• [ACTION ITEM] Emit a verbatim copy of the lines running from the line with "Ok (tt, set_ms_threads" through the end of the material below.

• [RECORD EXTRACTS]
(* ===== verification/MedMain.v ===== *)
(** * The main thread of the mediator (src/src/mediator/mediator.c, lea_send_thread.c)

    The main thread hears the provisioner and passes on what it is told to the threads of
    the agencies, which it keeps in a table.  [mediator_step] is a step of the whole: a
    message, the loss of the connection, a new one, a new configuration, or a step of one
    of the threads.

    A thread that has ended by itself stays in the table, but has freed its key; a table
    with such a key has no meaning for a search that comes upon it. *)

From stdpp Require Import gmap.
From S2P Require Import Prelude Libraries ByteOrder Protocol Intercept NetBuffer NetDecode ExportBuffer Publish Radius HashTable MedHandover MedAgency.

Record mediator_thread_t : Type := Mkmediator_thread_t {
  mt_state : lea_thread_state_t;
  mt_phase : thread_phase;
}.
(** [mediator_state_t], as far as it concerns the agencies. *)
Record mediator_state_t : Type := Mkmediator_state_t {
  ms_threads : list (bytes * mediator_thread_t);
  ms_config : mediator_lea_config_t;
  ms_halt : bool;
}.
Definition set_ms_threads (l : list (bytes * mediator_thread_t)) (s : mediator_state_t) : mediator_state_t :=
  Mkmediator_state_t l s.(ms_config) s.(ms_halt).
Definition set_ms_config (c : mediator_lea_config_t) (s : mediator_state_t) : mediator_state_t :=
  Mkmediator_state_t s.(ms_threads) c s.(ms_halt).
Definition set_ms_halt (b : bool) (s : mediator_state_t) : mediator_state_t :=
  Mkmediator_state_t s.(ms_threads) s.(ms_config) b.

Definition mt_ended (t : mediator_thread_t) : bool := match t.(mt_phase) with Ended => true | _ => false end.

(** [libtrace_message_queue_put] *)
Definition put_message (msg : lea_thread_msg_t) (t : mediator_thread_t) : mediator_thread_t :=
  Mkmediator_thread_t (set_lt_in_main t.(mt_state) (t.(mt_state).(lt_in_main) ++ [msg])) t.(mt_phase).
Definition put_all (msg : lea_thread_msg_t) (s : mediator_state_t) : mediator_state_t :=
  set_ms_threads (prod_map id (put_message msg) <$> s.(ms_threads)) s.

(** [HASH_FIND] in the table of threads. *)
Definition find_thread (agencyid : bytes) (s : mediator_state_t) : outcome (option mediator_thread_t) :=
  match hash_find agencyid s.(ms_threads) with
  | None => Ok None
  | Some t => if mt_ended t then Undef else Ok (Some t)
  end.

(** What [calloc] gives. *)
Definition zero_liagency : liagency_t := Mkliagency_t None None None None None 0 0.
Definition zero_hi1_notify_data : hi1_notify_data_t := Mkhi1_notify_data_t 0 None None None None 0 0 0 None.

Section main.
Context {J : Judy1} (realloc_ok : Z → bool).
Context (encode_keepalive : Z → cstring → Z → option bytes).
Context (encode_hi1 : hi1_notify_data_t → cstring → cstring → option bytes).
Context (pdu_length : bytes → Z) (is_keepalive_response : bytes → bool) (sequence_number : bytes → Z).

Abbreviation med_event := (bytes * lea_event)%type.
Abbreviation MM := (MW mediator_state_t med_event).

(** ** The threads *)

Definition mediator_update_agency_thread (agencyid : bytes) (t : mediator_thread_t) (lea : liagency_t)
    (s : mediator_state_t) : mediator_state_t :=
  set_ms_threads (hash_update agencyid (put_message (MED_LEA_MESSAGE_UPDATE_AGENCY lea) t) s.(ms_threads)) s.

(** [mediator_start_agency_thread] with the beginning of the new thread. *)
Definition mediator_start_agency_thread (e : med_env) (lea : liagency_t) (agencyid : bytes) : MM Z :=
  if bool_decide (agencyid = of_string "pcapdisk") then mret (-1) else
  s ← mget;
  '(ph, st, w) ← mlift (start_agency_thread e s.(ms_config) (new_agency_thread e lea agencyid));
  _ ← mput (set_ms_threads (hash_add agencyid (Mkmediator_thread_t st ph) s.(ms_threads)) s);
  mret 1.

(** [mediator_halt_agency_thread]: the thread is told and waited for. *)
Definition mediator_halt_agency_thread (agencyid : bytes) : MM unit :=
  if bool_decide (agencyid = of_string "pcapdisk") then mret tt else
  s ← mget;
  t ← mlift (find_thread agencyid s);
  match t with
  | None => mret tt
  | Some _ => mput (set_ms_threads (hash_delete agencyid s.(ms_threads)) s)
  end.

Definition trigger_lea_thread_shutdown_timers (timeout : Z) : MM unit :=
  mmodify (put_all (MED_LEA_MESSAGE_SHUTDOWN_TIMER timeout)).
(** [drop_provisioner], for the agencies. *)
Definition drop_provisioner : MM unit := trigger_lea_thread_shutdown_timers 1800.

(** ** A new configuration *)

(** [update_med_agency_config]: the strings are copied with [strdup], which needs them. *)
Definition update_med_agency_config (config : mediator_lea_config_t) : outcome mediator_lea_config_t :=
  _ ← deref config.(mc_operatorid);
  _ ← deref config.(mc_shortoperatorid);
  _ ← deref config.(mc_pcap_dir);
  _ ← deref config.(mc_pcap_outtemplate);
  Ok config.
(** [update_lea_thread_config] *)
Definition update_lea_thread_config (config : mediator_lea_config_t) : MM unit :=
  config ← mlift (update_med_agency_config config);
  mmodify (λ s, put_all MED_LEA_MESSAGE_RELOAD_CONFIG (set_ms_config config s)).

Definition str_changed (cur new : cstring) : outcome bool :=
  x ← c_str new; y ← c_str cur; Ok (bool_decide (x ≠ y)).
(** A string of [reload_pcap_config]: whether it has changed.  One that is no longer there
    is freed, and once more with the temporary state that gets it. *)
Definition pcap_changed (cur new : cstring) : outcome bool :=
  match cur, new with
  | Some _, None => Undef
  | None, Some _ => Ok true
  | None, None => Ok false
  | Some _, Some _ => str_changed cur new
  end.
Definition reload_pcap_config (cur new : mediator_lea_config_t) : outcome bool :=
  d ← pcap_changed cur.(mc_pcap_dir) new.(mc_pcap_dir);
  f ← pcap_changed cur.(mc_pcap_outtemplate) new.(mc_pcap_outtemplate);
  Ok (d || f || negb (cur.(mc_pcap_compress_level) =? new.(mc_pcap_compress_level)) ||
      negb (cur.(mc_pcap_rotate_frequency) =? new.(mc_pcap_rotate_frequency))).

(** What [reload_mediator_config] does about the agencies. *)
Definition reload_mediator_config (new : mediator_lea_config_t) : MM unit :=
  s ← mget;
  let cur := s.(ms_config) in
  opid ← mlift (str_changed cur.(mc_operatorid) new.(mc_operatorid));
  shortop ← mlift (str_changed cur.(mc_shortoperatorid) new.(mc_shortoperatorid));
  rmq ← mlift (str_changed cur.(mc_internalpass) new.(mc_internalpass));
  pcap ← mlift (reload_pcap_config cur new);
  if negb (cur.(mc_mediatorid) =? new.(mc_mediatorid)) || opid || shortop || rmq ||
     negb (cur.(mc_heartbeatFreq) =? new.(mc_heartbeatFreq)) || pcap
  then update_lea_thread_config new else mret tt.

(** ** What the provisioner says *)

Definition receive_lea_withdrawal (msgbody : bytes) (msglen : Z) : MM Z :=
  '(r, lea) ← mlift (decode_lea_withdrawal msgbody msglen zero_liagency);
  if r =? -1 then mret (-1) else
  agencyid ← mlift (c_str lea.(lea_agencyid));
  _ ← mediator_halt_agency_thread agencyid;
  mret 0.

Definition receive_lea_announce (e : med_env) (msgbody : bytes) (msglen : Z) : MM Z :=
  '(r, lea) ← mlift (decode_lea_announcement msgbody msglen zero_liagency);
  if r =? -1 then mret (-1) else
  agencyid ← mlift (c_str lea.(lea_agencyid));
  s ← mget;
  existing ← mlift (find_thread agencyid s);
  match existing with
  | None => mediator_start_agency_thread e lea agencyid
  | Some t => _ ← mput (mediator_update_agency_thread agencyid t lea s); mret 0
  end.

Definition receive_hi1_notification (msgbody : bytes) (msglen : Z) : MM Z :=
  '(r, ndata) ← mlift (decode_hi1_notification msgbody msglen zero_hi1_notify_data);
  if r =? -1 then mret (-1) else
  if (ndata.(nd_notify_type) <? 0) || (4 <? ndata.(nd_notify_type)) then mret (-1) else
  agencyid ← mlift (c_str ndata.(nd_agencyid));
  s ← mget;
  t ← mlift (find_thread agencyid s);
  match t with
  | None => mret (-1)
  | Some t =>
      _ ← mput (set_ms_threads (hash_update agencyid
                  (put_message (MED_LEA_MESSAGE_SEND_HI1_NOTIFICATION (Some ndata)) t) s.(ms_threads)) s);
      mret 0
  end.

Definition receive_cease (msgbody : bytes) (msglen : Z) : MM Z :=
  '(r, liid) ← mlift (decode_cease_mediation msgbody msglen None);
  if r =? -1 then mret (-1) else
  match liid with
  | None => mret (-1)
  | Some liid => _ ← mmodify (put_all (MED_LEA_MESSAGE_REMOVE_LIID (until_nul liid))); mret 0
  end.

Definition receive_liid_mapping (msgbody : bytes) (msglen : Z) : MM Z :=
  '(r, (agencyid, liid)) ← mlift (decode_liid_mapping msgbody msglen None None);
  if r =? -1 then mret (-1) else
  match agencyid, liid with
  | Some agencyid, Some liid =>
      s ← mget;
      if existsb (λ t, mt_ended t.2) s.(ms_threads) then mlift Undef else
      let agencyid := until_nul agencyid in
      _ ← mput (put_all (MED_LEA_MESSAGE_ADD_LIID (until_nul liid) agencyid) s);
      mret (if bool_decide (agencyid ∈ s.(ms_threads).*1) then 0 else -1)
  | _, _ => mret (-1)
  end.

(** The body of the loop of [receive_provisioner] for a message that was received. *)
Definition handle_provisioner_message (e : med_env) (msgtype : openli_proto_msgtype_t) (msgbody : bytes) (msglen : Z) : MM Z :=
  match msgtype with
  | OPENLI_PROTO_NO_MESSAGE => mret 0
  | OPENLI_PROTO_SSL_REQUIRED => _ ← mmodify (set_ms_halt true); mret (-1)
  | OPENLI_PROTO_ANNOUNCE_LEA => receive_lea_announce e msgbody msglen
  | OPENLI_PROTO_WITHDRAW_LEA => receive_lea_withdrawal msgbody msglen
  | OPENLI_PROTO_MEDIATE_INTERCEPT => receive_liid_mapping msgbody msglen
  | OPENLI_PROTO_CEASE_MEDIATION => receive_cease msgbody msglen
  | OPENLI_PROTO_HI1_NOTIFICATION => receive_hi1_notification msgbody msglen
  | _ => mret (-1)
  end.

(** ** The whole *)

Inductive med_input : Type :=
  | Med_message (e : med_env) (msgtype : openli_proto_msgtype_t) (msgbody : bytes) (msglen : Z)
  | Med_disconnect
  | Med_connected
  | Med_reload (new : mediator_lea_config_t)
  | Med_thread (agencyid : bytes) (e : med_env) (ev : lea_epoll_event).

(** A step of a thread; the handovers of a thread that has ended are gone. *)
Definition step_thread (agencyid : bytes) (e : med_env) (ev : lea_epoll_event) : MM unit := λ s,
  match hash_find agencyid s.(ms_threads) with
  | None => Ok (tt, s, [])
  | Some t =>
      match thread_step realloc_ok encode_keepalive encode_hi1 pdu_length is_keepalive_response sequence_number
              (Mkthread_input e s.(ms_config) ev []) t.(mt_phase) t.(mt_state) with
      | Ok (ph, st, w) =>
          Ok (tt, set_ms_threads (hash_update agencyid (Mkmediator_thread_t st ph) s.(ms_threads)) s, pair agencyid <$> w)
      | Abort => Abort
      | Undef => Undef
      end
  end.

Definition mediator_step (i : med_input) : MM unit :=
  match i with
  | Med_message e t body len =>
      r ← handle_provisioner_message e t body len;
      if r =? -1 then drop_provisioner else mret tt
  | Med_disconnect => drop_provisioner
  | Med_connected => trigger_lea_thread_shutdown_timers 60
  | Med_reload new => reload_mediator_config new
  | Med_thread agencyid e ev => step_thread agencyid e ev
  end.
Fixpoint run_mediator (l : list med_input) : MM unit :=
  match l with
  | [] => mret tt
  | i :: l => _ ← mediator_step i; run_mediator l
  end.
End main.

• [ANSWER TO THIS TASK]
          Ok (tt, set_ms_threads (hash_update agencyid (Mkmediator_thread_t st ph) s.(ms_threads)) s, pair agencyid <$> w)
      | Abort => Abort
      | Undef => Undef
      end
  end.

Definition mediator_step (i : med_input) : MM unit :=
  match i with
  | Med_message e t body len =>
      r ← handle_provisioner_message e t body len;
      if r =? -1 then drop_provisioner else mret tt
  | Med_disconnect => drop_provisioner
  | Med_connected => trigger_lea_thread_shutdown_timers 60
  | Med_reload new => reload_mediator_config new
  | Med_thread agencyid e ev => step_thread agencyid e ev
  end.
Fixpoint run_mediator (l : list med_input) : MM unit :=
  match l with
  | [] => mret tt
  | i :: l => _ ← mediator_step i; run_mediator l
  end.
End main.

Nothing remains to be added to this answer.